-- What is required --
Copy out exactly the lines from the start of the data to the line containing "From stdpp Require". Include both.

-- Data to use --

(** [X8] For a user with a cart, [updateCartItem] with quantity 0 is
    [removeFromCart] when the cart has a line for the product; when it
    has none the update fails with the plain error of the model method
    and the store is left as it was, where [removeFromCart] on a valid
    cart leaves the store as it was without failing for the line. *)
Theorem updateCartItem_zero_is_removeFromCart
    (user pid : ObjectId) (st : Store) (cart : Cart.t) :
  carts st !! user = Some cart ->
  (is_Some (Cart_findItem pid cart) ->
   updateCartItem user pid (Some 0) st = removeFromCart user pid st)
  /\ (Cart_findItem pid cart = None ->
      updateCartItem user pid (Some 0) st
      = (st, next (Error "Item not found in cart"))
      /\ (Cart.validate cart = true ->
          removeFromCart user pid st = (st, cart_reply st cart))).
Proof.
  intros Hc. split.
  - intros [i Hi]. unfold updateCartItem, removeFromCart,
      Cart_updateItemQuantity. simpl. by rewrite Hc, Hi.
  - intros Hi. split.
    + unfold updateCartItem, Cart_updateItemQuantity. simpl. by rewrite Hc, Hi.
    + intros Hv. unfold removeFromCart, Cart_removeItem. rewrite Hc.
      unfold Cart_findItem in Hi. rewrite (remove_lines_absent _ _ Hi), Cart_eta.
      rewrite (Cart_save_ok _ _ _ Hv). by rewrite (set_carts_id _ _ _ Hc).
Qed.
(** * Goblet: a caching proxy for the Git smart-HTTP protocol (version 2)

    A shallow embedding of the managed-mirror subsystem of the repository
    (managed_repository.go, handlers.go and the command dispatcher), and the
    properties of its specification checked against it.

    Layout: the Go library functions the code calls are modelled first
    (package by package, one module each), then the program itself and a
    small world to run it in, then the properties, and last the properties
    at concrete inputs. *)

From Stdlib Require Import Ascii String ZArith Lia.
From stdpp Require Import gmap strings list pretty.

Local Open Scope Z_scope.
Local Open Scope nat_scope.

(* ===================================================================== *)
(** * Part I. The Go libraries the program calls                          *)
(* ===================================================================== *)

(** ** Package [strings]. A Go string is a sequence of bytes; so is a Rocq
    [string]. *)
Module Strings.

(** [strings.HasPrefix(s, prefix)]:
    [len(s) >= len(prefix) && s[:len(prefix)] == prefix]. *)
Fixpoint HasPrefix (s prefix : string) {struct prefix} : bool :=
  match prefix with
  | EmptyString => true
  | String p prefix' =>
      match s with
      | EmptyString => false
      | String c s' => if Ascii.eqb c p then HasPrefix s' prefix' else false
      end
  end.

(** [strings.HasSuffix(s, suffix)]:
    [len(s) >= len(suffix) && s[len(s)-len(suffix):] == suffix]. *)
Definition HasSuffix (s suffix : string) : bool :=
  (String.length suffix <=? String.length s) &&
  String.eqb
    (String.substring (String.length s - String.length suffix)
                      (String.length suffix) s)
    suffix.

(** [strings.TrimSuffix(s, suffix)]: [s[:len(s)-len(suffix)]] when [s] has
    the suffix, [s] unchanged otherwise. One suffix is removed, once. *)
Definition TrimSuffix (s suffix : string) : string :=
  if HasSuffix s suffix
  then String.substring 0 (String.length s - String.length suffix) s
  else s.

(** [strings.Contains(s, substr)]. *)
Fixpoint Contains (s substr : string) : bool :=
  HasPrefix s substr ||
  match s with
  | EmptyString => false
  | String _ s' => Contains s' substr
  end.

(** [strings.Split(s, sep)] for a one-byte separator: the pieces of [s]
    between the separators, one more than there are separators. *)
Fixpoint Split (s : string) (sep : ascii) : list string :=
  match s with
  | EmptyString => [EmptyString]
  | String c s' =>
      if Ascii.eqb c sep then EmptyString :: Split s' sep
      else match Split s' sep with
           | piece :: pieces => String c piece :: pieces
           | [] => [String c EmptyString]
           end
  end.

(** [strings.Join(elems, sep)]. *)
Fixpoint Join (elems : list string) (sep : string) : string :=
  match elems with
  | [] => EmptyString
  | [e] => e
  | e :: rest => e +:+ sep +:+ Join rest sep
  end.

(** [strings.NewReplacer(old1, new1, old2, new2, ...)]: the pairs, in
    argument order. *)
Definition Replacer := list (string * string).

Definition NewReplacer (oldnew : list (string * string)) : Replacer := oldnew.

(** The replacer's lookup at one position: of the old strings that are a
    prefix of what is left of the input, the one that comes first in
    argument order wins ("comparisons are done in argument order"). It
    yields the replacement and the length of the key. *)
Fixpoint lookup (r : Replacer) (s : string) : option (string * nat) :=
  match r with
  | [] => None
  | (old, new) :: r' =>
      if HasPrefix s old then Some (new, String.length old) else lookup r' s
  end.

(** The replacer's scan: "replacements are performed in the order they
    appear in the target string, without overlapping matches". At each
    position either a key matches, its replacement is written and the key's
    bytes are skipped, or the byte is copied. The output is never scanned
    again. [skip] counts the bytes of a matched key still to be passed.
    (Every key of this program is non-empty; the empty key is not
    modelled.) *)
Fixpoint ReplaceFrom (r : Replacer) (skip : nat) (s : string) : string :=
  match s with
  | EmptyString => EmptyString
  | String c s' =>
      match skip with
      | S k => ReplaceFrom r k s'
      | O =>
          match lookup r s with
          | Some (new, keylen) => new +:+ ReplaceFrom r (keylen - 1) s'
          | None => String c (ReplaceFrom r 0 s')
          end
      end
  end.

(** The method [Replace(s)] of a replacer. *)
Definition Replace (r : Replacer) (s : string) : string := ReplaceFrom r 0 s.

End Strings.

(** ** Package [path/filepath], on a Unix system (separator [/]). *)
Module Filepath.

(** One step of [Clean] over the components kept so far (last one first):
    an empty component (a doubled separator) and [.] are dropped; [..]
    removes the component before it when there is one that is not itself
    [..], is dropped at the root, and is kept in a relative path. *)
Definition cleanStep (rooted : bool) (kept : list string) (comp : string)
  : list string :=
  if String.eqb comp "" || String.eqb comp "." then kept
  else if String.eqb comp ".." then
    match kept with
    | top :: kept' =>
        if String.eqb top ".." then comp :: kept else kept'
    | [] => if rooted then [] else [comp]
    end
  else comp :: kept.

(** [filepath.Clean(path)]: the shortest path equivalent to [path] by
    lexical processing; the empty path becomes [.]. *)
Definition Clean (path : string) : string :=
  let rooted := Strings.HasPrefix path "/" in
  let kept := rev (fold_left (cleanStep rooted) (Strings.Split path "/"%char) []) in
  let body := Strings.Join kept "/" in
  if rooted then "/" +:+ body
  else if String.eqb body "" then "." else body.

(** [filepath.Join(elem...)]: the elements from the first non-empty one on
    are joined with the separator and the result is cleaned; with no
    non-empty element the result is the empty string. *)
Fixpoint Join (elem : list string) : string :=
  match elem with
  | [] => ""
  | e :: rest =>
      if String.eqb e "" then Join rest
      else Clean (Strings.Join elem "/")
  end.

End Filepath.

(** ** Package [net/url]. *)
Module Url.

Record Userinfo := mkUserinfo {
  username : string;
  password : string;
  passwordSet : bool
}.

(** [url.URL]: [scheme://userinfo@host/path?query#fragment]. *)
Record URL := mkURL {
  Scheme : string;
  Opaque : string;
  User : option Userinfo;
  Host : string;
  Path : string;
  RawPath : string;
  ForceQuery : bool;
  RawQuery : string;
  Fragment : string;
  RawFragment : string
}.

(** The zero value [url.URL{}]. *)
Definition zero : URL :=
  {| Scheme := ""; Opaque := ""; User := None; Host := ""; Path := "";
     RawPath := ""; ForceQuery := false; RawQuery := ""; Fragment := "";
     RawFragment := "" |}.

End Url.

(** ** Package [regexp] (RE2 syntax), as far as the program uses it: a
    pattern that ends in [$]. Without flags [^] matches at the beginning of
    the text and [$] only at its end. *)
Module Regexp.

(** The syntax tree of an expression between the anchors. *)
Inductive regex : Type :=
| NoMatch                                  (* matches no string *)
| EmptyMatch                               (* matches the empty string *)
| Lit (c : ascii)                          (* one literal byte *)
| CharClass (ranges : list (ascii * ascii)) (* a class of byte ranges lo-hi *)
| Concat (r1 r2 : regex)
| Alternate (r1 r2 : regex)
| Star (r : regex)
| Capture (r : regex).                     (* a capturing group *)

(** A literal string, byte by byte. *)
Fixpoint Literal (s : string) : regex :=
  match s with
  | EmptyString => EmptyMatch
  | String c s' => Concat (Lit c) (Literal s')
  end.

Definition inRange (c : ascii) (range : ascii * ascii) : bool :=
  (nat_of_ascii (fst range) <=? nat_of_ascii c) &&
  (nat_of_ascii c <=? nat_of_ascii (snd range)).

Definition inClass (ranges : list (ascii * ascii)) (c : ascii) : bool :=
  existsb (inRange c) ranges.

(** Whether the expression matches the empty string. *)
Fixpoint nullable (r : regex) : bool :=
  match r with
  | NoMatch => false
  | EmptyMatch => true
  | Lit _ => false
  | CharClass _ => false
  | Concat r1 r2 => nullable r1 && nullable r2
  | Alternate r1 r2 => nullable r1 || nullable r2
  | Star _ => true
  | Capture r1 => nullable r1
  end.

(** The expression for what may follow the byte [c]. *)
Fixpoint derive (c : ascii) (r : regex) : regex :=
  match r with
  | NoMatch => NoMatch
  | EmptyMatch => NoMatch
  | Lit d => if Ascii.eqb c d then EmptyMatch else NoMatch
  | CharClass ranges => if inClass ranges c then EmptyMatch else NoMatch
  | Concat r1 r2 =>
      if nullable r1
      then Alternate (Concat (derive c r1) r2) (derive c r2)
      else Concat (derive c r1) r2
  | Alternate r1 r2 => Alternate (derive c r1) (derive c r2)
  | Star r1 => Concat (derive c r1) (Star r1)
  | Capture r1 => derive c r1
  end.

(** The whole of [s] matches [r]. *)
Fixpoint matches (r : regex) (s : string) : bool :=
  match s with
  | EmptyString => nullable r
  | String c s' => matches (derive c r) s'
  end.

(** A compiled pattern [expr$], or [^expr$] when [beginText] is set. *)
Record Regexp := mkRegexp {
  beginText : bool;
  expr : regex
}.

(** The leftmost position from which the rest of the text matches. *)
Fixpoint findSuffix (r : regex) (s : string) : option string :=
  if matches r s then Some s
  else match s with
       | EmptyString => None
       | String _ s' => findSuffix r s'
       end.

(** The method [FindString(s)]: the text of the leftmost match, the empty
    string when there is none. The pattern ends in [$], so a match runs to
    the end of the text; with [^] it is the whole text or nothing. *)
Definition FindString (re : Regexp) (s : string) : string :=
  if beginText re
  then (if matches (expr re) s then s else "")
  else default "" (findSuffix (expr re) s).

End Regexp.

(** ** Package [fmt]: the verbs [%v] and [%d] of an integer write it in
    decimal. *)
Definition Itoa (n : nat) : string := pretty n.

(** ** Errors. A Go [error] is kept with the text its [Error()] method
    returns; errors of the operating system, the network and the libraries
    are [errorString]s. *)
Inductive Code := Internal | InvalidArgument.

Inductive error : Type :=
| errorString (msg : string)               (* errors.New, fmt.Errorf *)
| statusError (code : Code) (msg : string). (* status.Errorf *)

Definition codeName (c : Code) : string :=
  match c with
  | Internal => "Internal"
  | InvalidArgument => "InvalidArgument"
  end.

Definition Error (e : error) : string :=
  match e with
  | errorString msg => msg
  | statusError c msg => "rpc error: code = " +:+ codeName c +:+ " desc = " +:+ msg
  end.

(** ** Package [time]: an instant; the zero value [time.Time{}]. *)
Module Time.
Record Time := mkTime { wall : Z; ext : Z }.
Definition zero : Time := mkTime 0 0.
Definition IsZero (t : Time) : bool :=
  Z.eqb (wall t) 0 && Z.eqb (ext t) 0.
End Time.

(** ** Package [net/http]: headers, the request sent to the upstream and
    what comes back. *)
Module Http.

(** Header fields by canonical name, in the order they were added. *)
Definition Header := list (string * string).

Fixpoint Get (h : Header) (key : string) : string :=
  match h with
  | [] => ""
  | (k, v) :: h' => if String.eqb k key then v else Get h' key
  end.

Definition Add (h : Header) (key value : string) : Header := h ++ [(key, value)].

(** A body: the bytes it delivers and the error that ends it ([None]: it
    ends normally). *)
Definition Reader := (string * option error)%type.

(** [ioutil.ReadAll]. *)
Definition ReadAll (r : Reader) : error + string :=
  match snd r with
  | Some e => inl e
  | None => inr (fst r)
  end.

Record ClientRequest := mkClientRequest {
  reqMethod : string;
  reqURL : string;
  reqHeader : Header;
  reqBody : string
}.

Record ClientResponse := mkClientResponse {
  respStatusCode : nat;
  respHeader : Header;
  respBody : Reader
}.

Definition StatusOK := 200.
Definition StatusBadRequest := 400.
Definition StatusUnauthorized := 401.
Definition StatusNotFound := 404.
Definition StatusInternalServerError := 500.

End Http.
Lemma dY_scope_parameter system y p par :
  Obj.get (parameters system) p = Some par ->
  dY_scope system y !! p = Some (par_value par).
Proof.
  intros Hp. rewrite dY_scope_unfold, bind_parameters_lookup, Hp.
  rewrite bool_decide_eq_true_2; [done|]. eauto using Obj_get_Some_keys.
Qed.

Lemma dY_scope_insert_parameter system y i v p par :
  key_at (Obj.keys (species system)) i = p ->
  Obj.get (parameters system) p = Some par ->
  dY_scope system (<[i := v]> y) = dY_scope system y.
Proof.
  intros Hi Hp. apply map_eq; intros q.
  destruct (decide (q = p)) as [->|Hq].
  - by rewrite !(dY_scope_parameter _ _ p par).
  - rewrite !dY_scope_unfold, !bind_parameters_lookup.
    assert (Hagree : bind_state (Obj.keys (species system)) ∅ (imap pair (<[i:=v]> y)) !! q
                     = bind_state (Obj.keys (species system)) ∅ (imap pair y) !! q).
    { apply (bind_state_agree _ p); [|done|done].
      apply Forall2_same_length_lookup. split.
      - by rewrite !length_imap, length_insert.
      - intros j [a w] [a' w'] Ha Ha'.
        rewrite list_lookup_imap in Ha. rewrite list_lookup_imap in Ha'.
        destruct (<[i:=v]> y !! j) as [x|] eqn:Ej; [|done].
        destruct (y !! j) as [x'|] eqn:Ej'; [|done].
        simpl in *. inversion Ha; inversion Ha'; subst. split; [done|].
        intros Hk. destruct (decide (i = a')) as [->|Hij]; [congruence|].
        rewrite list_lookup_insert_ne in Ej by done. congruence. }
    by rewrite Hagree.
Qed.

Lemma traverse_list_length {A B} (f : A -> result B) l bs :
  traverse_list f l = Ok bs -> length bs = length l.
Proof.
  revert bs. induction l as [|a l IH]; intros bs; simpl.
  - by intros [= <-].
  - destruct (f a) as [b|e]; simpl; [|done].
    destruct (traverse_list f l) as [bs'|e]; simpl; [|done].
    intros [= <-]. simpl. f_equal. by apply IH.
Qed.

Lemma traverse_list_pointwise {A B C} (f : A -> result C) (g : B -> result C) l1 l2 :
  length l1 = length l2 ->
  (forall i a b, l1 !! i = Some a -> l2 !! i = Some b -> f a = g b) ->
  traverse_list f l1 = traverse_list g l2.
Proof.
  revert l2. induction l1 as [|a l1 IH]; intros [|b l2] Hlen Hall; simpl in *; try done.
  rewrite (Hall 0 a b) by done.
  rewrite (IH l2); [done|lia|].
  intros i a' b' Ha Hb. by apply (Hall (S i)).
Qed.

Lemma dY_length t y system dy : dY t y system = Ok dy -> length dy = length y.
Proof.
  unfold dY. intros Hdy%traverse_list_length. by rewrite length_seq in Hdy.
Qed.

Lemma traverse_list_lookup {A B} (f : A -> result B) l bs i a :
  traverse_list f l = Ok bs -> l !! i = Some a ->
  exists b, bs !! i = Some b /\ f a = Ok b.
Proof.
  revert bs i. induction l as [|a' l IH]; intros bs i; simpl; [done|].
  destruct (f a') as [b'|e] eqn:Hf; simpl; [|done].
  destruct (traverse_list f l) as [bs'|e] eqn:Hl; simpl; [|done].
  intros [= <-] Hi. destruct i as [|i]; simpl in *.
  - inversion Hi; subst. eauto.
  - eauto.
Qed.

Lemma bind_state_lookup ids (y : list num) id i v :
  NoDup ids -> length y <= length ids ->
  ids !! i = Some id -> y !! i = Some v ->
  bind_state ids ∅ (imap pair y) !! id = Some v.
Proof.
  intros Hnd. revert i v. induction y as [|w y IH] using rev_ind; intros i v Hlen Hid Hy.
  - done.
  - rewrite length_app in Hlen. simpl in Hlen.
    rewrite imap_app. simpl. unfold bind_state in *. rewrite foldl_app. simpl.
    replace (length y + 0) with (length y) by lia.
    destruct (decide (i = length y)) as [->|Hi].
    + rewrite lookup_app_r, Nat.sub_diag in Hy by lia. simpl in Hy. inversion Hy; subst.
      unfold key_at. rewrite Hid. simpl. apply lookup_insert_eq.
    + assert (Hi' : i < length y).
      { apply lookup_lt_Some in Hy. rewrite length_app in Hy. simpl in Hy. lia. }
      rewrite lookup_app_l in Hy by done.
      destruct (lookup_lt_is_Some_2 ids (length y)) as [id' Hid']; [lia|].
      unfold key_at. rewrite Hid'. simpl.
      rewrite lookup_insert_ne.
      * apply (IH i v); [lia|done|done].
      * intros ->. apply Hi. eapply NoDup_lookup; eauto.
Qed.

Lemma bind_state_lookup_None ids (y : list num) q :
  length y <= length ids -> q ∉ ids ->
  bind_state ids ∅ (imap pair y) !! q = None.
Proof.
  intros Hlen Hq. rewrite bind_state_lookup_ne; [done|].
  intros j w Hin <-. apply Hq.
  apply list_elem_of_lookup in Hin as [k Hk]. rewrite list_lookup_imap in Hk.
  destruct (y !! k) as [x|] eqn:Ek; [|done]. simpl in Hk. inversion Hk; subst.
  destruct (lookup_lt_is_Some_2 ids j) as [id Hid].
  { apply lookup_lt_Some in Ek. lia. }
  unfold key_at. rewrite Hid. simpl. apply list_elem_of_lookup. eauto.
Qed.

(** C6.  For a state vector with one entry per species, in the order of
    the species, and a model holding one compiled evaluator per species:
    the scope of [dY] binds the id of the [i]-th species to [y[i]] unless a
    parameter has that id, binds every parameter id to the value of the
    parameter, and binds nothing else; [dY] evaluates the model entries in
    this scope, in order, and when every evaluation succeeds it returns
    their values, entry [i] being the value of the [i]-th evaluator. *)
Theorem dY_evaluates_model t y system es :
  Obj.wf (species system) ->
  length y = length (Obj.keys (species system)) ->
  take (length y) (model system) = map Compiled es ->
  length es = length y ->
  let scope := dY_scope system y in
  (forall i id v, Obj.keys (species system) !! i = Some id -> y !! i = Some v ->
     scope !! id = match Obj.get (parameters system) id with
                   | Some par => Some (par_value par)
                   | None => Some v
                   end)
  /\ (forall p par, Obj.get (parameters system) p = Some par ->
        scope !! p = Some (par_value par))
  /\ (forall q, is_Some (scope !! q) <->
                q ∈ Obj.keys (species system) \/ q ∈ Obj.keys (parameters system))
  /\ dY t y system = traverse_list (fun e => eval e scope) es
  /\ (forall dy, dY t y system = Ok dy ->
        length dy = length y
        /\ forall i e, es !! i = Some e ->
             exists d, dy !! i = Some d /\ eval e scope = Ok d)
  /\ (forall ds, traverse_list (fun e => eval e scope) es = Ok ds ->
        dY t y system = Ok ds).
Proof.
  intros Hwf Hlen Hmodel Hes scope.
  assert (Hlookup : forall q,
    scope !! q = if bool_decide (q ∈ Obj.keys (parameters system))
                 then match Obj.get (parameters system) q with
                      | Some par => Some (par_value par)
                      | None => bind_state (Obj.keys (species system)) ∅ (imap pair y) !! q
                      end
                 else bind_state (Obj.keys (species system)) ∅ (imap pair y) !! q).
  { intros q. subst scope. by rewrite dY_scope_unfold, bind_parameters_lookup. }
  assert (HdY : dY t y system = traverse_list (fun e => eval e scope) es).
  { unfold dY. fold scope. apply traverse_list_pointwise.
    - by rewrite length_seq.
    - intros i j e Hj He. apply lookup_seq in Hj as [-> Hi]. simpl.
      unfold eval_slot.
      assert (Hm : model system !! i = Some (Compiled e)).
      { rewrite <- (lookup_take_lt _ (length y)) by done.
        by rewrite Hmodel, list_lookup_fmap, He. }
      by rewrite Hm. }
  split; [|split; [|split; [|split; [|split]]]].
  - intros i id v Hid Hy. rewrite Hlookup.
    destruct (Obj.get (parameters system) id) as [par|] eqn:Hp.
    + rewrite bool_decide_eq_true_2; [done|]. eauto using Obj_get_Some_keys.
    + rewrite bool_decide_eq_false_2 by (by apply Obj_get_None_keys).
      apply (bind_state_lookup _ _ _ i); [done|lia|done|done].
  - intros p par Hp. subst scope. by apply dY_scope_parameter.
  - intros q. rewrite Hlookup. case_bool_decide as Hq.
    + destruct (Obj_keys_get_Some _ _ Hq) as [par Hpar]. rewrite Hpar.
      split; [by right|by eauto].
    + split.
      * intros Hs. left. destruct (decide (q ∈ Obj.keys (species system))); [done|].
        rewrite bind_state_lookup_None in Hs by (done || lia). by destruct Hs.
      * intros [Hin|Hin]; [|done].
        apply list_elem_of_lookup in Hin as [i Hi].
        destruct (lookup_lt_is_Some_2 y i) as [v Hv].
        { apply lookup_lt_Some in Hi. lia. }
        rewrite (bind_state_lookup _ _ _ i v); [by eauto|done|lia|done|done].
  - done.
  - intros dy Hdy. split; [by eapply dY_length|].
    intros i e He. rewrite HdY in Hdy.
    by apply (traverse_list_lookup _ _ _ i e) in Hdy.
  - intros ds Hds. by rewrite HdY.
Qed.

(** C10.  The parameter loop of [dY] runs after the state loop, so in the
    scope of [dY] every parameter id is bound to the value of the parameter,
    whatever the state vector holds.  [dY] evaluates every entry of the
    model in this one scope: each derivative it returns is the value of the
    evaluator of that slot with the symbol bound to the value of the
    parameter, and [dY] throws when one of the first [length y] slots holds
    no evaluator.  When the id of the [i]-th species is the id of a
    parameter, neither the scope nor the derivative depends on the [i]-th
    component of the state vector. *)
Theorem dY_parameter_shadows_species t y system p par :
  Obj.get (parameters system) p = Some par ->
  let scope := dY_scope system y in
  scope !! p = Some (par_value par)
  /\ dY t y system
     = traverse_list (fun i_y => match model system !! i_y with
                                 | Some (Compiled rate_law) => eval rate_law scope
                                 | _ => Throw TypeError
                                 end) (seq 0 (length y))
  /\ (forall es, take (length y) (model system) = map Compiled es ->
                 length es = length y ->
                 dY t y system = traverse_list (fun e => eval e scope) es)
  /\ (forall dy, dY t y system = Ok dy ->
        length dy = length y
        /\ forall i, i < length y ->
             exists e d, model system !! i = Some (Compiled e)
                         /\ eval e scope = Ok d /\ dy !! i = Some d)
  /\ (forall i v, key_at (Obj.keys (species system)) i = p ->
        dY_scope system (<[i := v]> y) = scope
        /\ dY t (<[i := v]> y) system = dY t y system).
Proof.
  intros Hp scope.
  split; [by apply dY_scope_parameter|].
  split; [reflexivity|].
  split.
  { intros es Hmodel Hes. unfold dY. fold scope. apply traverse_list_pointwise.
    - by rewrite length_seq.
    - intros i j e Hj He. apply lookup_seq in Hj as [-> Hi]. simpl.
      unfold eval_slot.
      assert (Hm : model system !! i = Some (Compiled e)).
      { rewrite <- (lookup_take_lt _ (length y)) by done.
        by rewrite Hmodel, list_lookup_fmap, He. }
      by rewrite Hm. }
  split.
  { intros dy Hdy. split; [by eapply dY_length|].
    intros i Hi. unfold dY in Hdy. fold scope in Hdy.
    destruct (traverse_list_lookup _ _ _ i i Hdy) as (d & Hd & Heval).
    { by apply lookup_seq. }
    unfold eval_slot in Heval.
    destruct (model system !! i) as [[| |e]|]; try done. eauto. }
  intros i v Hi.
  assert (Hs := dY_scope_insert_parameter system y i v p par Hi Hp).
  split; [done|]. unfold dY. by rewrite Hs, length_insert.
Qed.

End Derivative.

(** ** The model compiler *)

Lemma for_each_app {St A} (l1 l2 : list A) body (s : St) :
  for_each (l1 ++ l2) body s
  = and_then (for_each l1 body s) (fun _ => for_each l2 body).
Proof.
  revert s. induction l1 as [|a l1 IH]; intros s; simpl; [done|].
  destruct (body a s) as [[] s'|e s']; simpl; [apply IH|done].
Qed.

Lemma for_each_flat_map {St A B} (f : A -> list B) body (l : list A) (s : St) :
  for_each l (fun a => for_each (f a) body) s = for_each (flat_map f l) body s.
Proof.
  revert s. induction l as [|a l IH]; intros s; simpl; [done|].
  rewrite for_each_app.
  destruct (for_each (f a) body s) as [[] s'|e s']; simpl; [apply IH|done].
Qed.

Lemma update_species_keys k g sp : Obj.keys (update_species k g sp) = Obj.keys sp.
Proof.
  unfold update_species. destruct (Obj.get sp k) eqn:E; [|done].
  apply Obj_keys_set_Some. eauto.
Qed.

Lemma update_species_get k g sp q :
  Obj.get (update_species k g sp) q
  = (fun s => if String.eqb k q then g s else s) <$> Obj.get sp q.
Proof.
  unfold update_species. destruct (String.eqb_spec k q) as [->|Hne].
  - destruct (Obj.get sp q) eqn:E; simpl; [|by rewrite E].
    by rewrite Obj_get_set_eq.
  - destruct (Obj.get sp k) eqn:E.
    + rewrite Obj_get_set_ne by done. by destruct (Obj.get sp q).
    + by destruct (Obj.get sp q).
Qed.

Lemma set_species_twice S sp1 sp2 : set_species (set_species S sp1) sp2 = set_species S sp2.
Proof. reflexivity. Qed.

-- Response below --
(** [X8] For a user with a cart, [updateCartItem] with quantity 0 is
    [removeFromCart] when the cart has a line for the product; when it
    has none the update fails with the plain error of the model method
    and the store is left as it was, where [removeFromCart] on a valid
    cart leaves the store as it was without failing for the line. *)
Theorem updateCartItem_zero_is_removeFromCart
    (user pid : ObjectId) (st : Store) (cart : Cart.t) :
  carts st !! user = Some cart ->
  (is_Some (Cart_findItem pid cart) ->
   updateCartItem user pid (Some 0) st = removeFromCart user pid st)
  /\ (Cart_findItem pid cart = None ->
      updateCartItem user pid (Some 0) st
      = (st, next (Error "Item not found in cart"))
      /\ (Cart.validate cart = true ->
          removeFromCart user pid st = (st, cart_reply st cart))).
Proof.
  intros Hc. split.
  - intros [i Hi]. unfold updateCartItem, removeFromCart,
      Cart_updateItemQuantity. simpl. by rewrite Hc, Hi.
  - intros Hi. split.
    + unfold updateCartItem, Cart_updateItemQuantity. simpl. by rewrite Hc, Hi.
    + intros Hv. unfold removeFromCart, Cart_removeItem. rewrite Hc.
      unfold Cart_findItem in Hi. rewrite (remove_lines_absent _ _ Hi), Cart_eta.
      rewrite (Cart_save_ok _ _ _ Hv). by rewrite (set_carts_id _ _ _ Hc).
Qed.
(** * Goblet: a caching proxy for the Git smart-HTTP protocol (version 2)

    A shallow embedding of the managed-mirror subsystem of the repository
    (managed_repository.go, handlers.go and the command dispatcher), and the
    properties of its specification checked against it.

    Layout: the Go library functions the code calls are modelled first
    (package by package, one module each), then the program itself and a
    small world to run it in, then the properties, and last the properties
    at concrete inputs. *)

From Stdlib Require Import Ascii String ZArith Lia.
From stdpp Require Import gmap strings list pretty.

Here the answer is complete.